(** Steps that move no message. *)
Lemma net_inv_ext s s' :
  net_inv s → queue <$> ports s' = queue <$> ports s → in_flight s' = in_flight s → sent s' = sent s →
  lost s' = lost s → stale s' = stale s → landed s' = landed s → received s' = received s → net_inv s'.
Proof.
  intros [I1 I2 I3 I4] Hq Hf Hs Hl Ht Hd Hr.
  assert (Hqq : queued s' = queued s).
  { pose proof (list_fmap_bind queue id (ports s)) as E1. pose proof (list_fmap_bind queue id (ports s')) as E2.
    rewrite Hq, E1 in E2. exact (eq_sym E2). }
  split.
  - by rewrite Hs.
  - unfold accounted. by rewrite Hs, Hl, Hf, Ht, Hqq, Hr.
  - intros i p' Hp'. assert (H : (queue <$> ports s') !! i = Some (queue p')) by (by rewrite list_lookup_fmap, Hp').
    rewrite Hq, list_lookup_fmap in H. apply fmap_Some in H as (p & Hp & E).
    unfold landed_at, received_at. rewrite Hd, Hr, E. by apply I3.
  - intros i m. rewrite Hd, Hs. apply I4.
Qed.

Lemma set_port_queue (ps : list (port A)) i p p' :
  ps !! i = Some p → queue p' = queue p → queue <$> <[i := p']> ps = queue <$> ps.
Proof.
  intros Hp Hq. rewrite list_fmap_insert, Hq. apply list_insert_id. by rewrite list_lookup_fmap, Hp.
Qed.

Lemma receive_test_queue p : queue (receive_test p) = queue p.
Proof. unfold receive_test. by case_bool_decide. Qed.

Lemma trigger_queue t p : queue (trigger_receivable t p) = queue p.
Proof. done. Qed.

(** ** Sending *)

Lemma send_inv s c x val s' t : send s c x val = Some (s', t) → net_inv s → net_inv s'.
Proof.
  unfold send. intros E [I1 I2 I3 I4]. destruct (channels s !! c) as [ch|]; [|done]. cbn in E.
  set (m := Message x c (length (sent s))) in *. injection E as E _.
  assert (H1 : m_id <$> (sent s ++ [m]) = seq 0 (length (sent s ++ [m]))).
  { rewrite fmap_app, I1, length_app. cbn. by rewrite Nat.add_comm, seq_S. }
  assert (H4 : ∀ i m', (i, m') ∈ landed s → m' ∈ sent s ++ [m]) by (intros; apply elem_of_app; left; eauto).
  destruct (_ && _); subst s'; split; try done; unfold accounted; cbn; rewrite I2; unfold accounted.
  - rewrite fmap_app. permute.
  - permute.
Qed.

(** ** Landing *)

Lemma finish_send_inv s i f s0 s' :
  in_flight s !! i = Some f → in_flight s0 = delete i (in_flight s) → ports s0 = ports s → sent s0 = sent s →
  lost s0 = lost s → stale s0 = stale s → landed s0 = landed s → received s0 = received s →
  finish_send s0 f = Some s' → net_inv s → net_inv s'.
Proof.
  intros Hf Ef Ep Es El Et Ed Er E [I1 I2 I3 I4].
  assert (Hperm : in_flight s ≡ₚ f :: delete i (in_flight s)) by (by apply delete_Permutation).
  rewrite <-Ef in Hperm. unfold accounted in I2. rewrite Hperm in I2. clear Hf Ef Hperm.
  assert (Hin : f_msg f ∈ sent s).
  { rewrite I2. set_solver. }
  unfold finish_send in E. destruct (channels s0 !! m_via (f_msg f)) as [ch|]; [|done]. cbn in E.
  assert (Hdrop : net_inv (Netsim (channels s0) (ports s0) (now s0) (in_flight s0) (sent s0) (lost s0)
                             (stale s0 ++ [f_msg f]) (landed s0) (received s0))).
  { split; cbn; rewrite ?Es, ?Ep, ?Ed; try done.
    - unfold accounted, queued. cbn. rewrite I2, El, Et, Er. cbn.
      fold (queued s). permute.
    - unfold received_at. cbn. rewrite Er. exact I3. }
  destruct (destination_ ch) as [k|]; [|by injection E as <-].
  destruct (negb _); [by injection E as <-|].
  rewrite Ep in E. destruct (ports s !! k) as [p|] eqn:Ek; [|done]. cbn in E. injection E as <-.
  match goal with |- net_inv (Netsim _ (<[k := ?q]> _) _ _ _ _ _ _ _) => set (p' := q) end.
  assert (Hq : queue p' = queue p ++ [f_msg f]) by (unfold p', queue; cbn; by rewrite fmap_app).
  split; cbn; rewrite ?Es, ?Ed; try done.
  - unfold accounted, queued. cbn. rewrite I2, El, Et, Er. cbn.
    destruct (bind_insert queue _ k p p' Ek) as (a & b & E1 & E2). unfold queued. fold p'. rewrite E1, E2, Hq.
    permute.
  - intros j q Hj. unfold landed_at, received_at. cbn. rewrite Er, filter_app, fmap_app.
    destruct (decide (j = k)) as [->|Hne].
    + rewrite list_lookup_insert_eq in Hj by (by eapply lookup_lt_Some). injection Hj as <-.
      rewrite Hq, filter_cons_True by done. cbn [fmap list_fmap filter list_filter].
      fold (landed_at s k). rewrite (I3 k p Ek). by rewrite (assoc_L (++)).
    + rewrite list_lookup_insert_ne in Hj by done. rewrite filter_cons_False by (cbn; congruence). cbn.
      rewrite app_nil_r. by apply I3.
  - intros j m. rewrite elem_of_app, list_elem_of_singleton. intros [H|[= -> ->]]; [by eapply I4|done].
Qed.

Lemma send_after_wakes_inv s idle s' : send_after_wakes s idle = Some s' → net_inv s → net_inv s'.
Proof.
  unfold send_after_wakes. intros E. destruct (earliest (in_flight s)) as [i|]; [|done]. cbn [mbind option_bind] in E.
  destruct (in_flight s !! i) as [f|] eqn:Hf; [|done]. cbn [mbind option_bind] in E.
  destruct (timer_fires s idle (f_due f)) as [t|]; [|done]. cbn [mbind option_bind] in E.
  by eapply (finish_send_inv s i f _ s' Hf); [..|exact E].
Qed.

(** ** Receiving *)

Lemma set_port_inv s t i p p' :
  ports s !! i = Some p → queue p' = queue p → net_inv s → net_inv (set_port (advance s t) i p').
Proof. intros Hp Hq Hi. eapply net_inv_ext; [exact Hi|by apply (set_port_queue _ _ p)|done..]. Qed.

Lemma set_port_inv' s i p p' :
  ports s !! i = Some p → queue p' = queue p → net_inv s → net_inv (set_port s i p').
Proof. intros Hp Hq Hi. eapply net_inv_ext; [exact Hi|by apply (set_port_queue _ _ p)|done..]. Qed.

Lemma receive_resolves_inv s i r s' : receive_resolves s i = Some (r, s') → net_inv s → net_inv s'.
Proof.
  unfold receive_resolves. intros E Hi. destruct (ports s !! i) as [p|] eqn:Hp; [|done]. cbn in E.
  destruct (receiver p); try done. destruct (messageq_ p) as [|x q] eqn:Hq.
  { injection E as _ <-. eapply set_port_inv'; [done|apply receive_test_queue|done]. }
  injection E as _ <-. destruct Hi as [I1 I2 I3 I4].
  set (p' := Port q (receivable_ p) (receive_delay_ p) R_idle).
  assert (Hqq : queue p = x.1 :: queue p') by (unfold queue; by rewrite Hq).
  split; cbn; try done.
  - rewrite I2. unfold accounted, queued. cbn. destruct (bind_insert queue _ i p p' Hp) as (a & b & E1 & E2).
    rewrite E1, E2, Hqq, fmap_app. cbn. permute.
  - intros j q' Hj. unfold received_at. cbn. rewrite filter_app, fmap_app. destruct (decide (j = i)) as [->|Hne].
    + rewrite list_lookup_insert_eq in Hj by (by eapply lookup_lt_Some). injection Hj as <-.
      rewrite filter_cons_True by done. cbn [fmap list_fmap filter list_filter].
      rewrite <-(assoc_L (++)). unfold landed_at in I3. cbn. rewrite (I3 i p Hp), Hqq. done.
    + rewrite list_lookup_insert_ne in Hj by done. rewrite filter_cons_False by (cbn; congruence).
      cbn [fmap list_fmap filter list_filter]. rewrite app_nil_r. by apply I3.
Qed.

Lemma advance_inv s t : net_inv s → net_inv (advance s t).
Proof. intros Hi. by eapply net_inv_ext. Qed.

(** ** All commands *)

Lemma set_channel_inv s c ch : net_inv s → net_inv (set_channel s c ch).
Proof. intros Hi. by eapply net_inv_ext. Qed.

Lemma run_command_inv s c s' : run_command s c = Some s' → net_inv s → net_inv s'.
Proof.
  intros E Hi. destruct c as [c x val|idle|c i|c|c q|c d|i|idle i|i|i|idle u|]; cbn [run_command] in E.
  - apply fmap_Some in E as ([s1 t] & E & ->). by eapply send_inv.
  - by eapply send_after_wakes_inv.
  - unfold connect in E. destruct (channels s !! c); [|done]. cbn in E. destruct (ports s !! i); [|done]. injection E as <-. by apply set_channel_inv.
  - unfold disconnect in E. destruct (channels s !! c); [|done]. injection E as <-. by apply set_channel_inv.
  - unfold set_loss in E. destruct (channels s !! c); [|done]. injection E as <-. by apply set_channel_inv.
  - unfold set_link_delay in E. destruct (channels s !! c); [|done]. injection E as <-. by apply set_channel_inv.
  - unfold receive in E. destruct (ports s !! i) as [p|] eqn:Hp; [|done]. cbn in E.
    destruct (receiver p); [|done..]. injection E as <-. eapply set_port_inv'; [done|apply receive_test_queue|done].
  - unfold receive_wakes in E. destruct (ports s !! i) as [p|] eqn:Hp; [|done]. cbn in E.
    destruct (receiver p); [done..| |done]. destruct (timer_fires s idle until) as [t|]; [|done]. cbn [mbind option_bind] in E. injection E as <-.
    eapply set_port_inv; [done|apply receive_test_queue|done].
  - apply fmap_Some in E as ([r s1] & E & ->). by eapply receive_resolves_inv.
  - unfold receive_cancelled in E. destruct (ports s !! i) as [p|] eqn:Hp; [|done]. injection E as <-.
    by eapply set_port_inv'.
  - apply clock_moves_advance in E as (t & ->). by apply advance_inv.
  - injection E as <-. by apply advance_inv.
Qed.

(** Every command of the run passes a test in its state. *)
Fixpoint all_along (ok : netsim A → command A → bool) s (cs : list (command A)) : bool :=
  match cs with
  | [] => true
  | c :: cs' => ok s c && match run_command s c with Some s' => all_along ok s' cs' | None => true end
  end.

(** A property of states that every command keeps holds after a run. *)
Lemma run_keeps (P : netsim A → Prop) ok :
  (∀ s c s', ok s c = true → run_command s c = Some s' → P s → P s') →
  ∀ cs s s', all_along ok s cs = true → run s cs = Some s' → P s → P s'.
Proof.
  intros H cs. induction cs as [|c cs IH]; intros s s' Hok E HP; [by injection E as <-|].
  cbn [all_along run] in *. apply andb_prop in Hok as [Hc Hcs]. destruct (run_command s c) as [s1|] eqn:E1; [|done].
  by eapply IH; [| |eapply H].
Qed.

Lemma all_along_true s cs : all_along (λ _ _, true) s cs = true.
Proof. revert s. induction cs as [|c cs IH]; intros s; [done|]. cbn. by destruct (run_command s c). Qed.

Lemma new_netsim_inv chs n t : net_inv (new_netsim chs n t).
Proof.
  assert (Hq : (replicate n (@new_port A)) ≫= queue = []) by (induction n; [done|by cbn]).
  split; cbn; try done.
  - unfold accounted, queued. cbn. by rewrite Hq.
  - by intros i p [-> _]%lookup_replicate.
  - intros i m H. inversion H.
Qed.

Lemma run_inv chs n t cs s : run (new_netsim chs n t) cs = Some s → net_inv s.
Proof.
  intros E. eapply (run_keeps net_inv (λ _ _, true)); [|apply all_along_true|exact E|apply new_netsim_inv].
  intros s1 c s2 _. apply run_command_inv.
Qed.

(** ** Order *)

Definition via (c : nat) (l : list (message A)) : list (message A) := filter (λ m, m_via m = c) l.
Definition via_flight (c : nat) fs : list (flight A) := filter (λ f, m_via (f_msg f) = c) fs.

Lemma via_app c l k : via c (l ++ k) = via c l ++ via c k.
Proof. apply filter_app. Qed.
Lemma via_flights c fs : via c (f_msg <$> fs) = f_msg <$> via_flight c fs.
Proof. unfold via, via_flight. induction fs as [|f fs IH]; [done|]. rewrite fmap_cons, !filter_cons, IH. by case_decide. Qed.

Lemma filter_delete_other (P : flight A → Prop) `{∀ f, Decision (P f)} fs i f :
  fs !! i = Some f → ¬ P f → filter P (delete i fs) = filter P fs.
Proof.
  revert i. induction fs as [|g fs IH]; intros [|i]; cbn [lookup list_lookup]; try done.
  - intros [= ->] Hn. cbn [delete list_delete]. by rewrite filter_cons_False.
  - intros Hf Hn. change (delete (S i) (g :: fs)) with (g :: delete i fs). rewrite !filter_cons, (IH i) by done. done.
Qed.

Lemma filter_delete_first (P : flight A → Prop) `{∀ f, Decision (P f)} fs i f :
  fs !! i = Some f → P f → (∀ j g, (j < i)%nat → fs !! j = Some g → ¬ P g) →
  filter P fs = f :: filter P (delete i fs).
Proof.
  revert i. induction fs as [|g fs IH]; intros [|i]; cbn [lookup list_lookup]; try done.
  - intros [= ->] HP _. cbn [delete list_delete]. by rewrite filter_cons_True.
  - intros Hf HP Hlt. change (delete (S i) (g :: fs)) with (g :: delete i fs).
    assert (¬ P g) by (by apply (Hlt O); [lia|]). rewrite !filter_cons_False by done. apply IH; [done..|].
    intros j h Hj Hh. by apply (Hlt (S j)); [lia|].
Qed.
*****
*TASK BRIEF*.
Which lines of the data include "that"? Copy each of them.

*EXERCISE ANSWER*.
(** Steps that move no message. *)
(** A property of states that every command keeps holds after a run. *)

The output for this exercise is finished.